Agent commerce: when AI assistants become your booking channel
Tom Okonkwo
The first wave of AI search changed how customers find you. The second wave changes how they buy from you. AI assistants can now act — check availability, request quotes, create bookings — through a protocol called MCP (Model Context Protocol). A business that exposes booking tools over MCP is a business an assistant can close for, not just recommend.
From citation to transaction
Picture the whole journey inside one conversation: a homeowner asks about a failing water heater, the assistant cites your answer page, the homeowner says 'can they come Thursday?', and the assistant calls your check_availability tool, then create_booking. No website visit. No phone tag. The conversation is the funnel.

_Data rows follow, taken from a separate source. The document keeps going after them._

(* ===== verification/ReliablePublisher.v ===== *)
(** The reliable alarm publisher ([src/monitor/reliable_alarm_publisher.cpp],
    [inc/monitor/reliable_alarm_publisher.h]): alarms are stored in an outbox and
    sent by a background thread until the collector confirms them.

    The worker talks to its surroundings one interaction at a time: it takes the
    mutex, reads a clock, allocates, or makes a call on a socket. What it meets
    there is scripted: an [Event] says what the other threads did since the
    previous interaction (they store alarms, set the work flag, ask for the
    stop) and what the call answers. A script that has run out asks for the stop,
    so every run of the worker is finite; scripts are arbitrary in the theorems.
    The outbox lives on the file system of [FileSystem.v]. *)

From Stdlib Require Import String.
From S2P Require Import Prelude MonitorData MonitorWire MonitorStore MonitorReporter.
From S2P Require Import AlarmProtocol FileSystem AlarmSpool Effects.
#[local] Open Scope tlss_scope.

(** ** Types *)

Record ReliableAlarmPublisherConfig := mkPublisherConfig {
  _collector_host : bytes;
  _collector_port : Z;
  _psource_id : Z;
  _outbox_dir : option path;
  _max_outbox_bytes : Z;
  _ack_timeout : Z;
  _max_backoff : Z
}.

Inductive ReliableAlarmPublisherSetupStatus :=
  | SETUP_SUCCESS | INVALID_CONFIG | SPOOL_ERROR | THREAD_ERROR.

Inductive IoStatus := IO_DONE | IO_TIMEOUT | IO_STOPPED | IO_FAILED.
Inductive DeliveryStatus := DELIVERED | STOPPED | SEND_FAILED | ACK_TIMEOUT | INVALID_ACK.

(** [ReliableAlarmPublisher::Impl]; durations in milliseconds. *)
Record Impl := mkImpl {
  _spool : option AlarmSpool;
  _accepting : bool;
  _stop : bool;
  _work_pending : bool;
  _connected : bool;
  _socket : Z;
  _current_backoff : Z;
  _connect_failures : Z;
  _send_failures : Z;
  _ack_timeouts : Z;
  _acks : Z;
  _psetup_status : ReliableAlarmPublisherSetupStatus;
  _psetup_error : Z
}.

Definition new_impl : Impl :=
  mkImpl None false false false false (-1) 0 0 0 0 0 INVALID_CONFIG 0.

Definition set_spool (s : AlarmSpool) (i : Impl) : Impl :=
  mkImpl (Some s) (_accepting i) (_stop i) (_work_pending i) (_connected i) (_socket i)
    (_current_backoff i) (_connect_failures i) (_send_failures i) (_ack_timeouts i) (_acks i)
    (_psetup_status i) (_psetup_error i).
Definition set_flags (accepting stop : bool) (i : Impl) : Impl :=
  mkImpl (_spool i) accepting stop (_work_pending i) (_connected i) (_socket i)
    (_current_backoff i) (_connect_failures i) (_send_failures i) (_ack_timeouts i) (_acks i)
    (_psetup_status i) (_psetup_error i).
Definition set_pending (b : bool) (i : Impl) : Impl :=
  mkImpl (_spool i) (_accepting i) (_stop i) b (_connected i) (_socket i)
    (_current_backoff i) (_connect_failures i) (_send_failures i) (_ack_timeouts i) (_acks i)
    (_psetup_status i) (_psetup_error i).
Definition set_socket (fd : Z) (connected : bool) (i : Impl) : Impl :=
  mkImpl (_spool i) (_accepting i) (_stop i) (_work_pending i) connected fd
    (_current_backoff i) (_connect_failures i) (_send_failures i) (_ack_timeouts i) (_acks i)
    (_psetup_status i) (_psetup_error i).
Definition set_backoff (ms : Z) (i : Impl) : Impl :=
  mkImpl (_spool i) (_accepting i) (_stop i) (_work_pending i) (_connected i) (_socket i)
    ms (_connect_failures i) (_send_failures i) (_ack_timeouts i) (_acks i)
    (_psetup_status i) (_psetup_error i).
Definition set_counters (connect send timeouts acks : Z) (i : Impl) : Impl :=
  mkImpl (_spool i) (_accepting i) (_stop i) (_work_pending i) (_connected i) (_socket i)
    (_current_backoff i) connect send timeouts acks (_psetup_status i) (_psetup_error i).
Definition set_psetup (st : ReliableAlarmPublisherSetupStatus) (e : Z) (i : Impl) : Impl :=
  mkImpl (_spool i) (_accepting i) (_stop i) (_work_pending i) (_connected i) (_socket i)
    (_current_backoff i) (_connect_failures i) (_send_failures i) (_ack_timeouts i) (_acks i)
    st e.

Every BookRails tenant gets a generated MCP server with exactly three tools: check_availability, create_booking, and request_quote. Bookings require an idempotency key, so a retried request can never double-book a slot.
Registries are the new maps listing
Assistants discover MCP servers through registries — Smithery, PulseMCP, Glama, mcp.so and more. Being listed is the agent-commerce equivalent of being on Google Maps in 2008: early, cheap, and disproportionately valuable. BookRails submits your server to the major registries automatically and tracks listing status.
The businesses that treat assistants as a first-class channel — with real availability, honest quotes, and fast confirmation — will own this the way early adopters owned local search.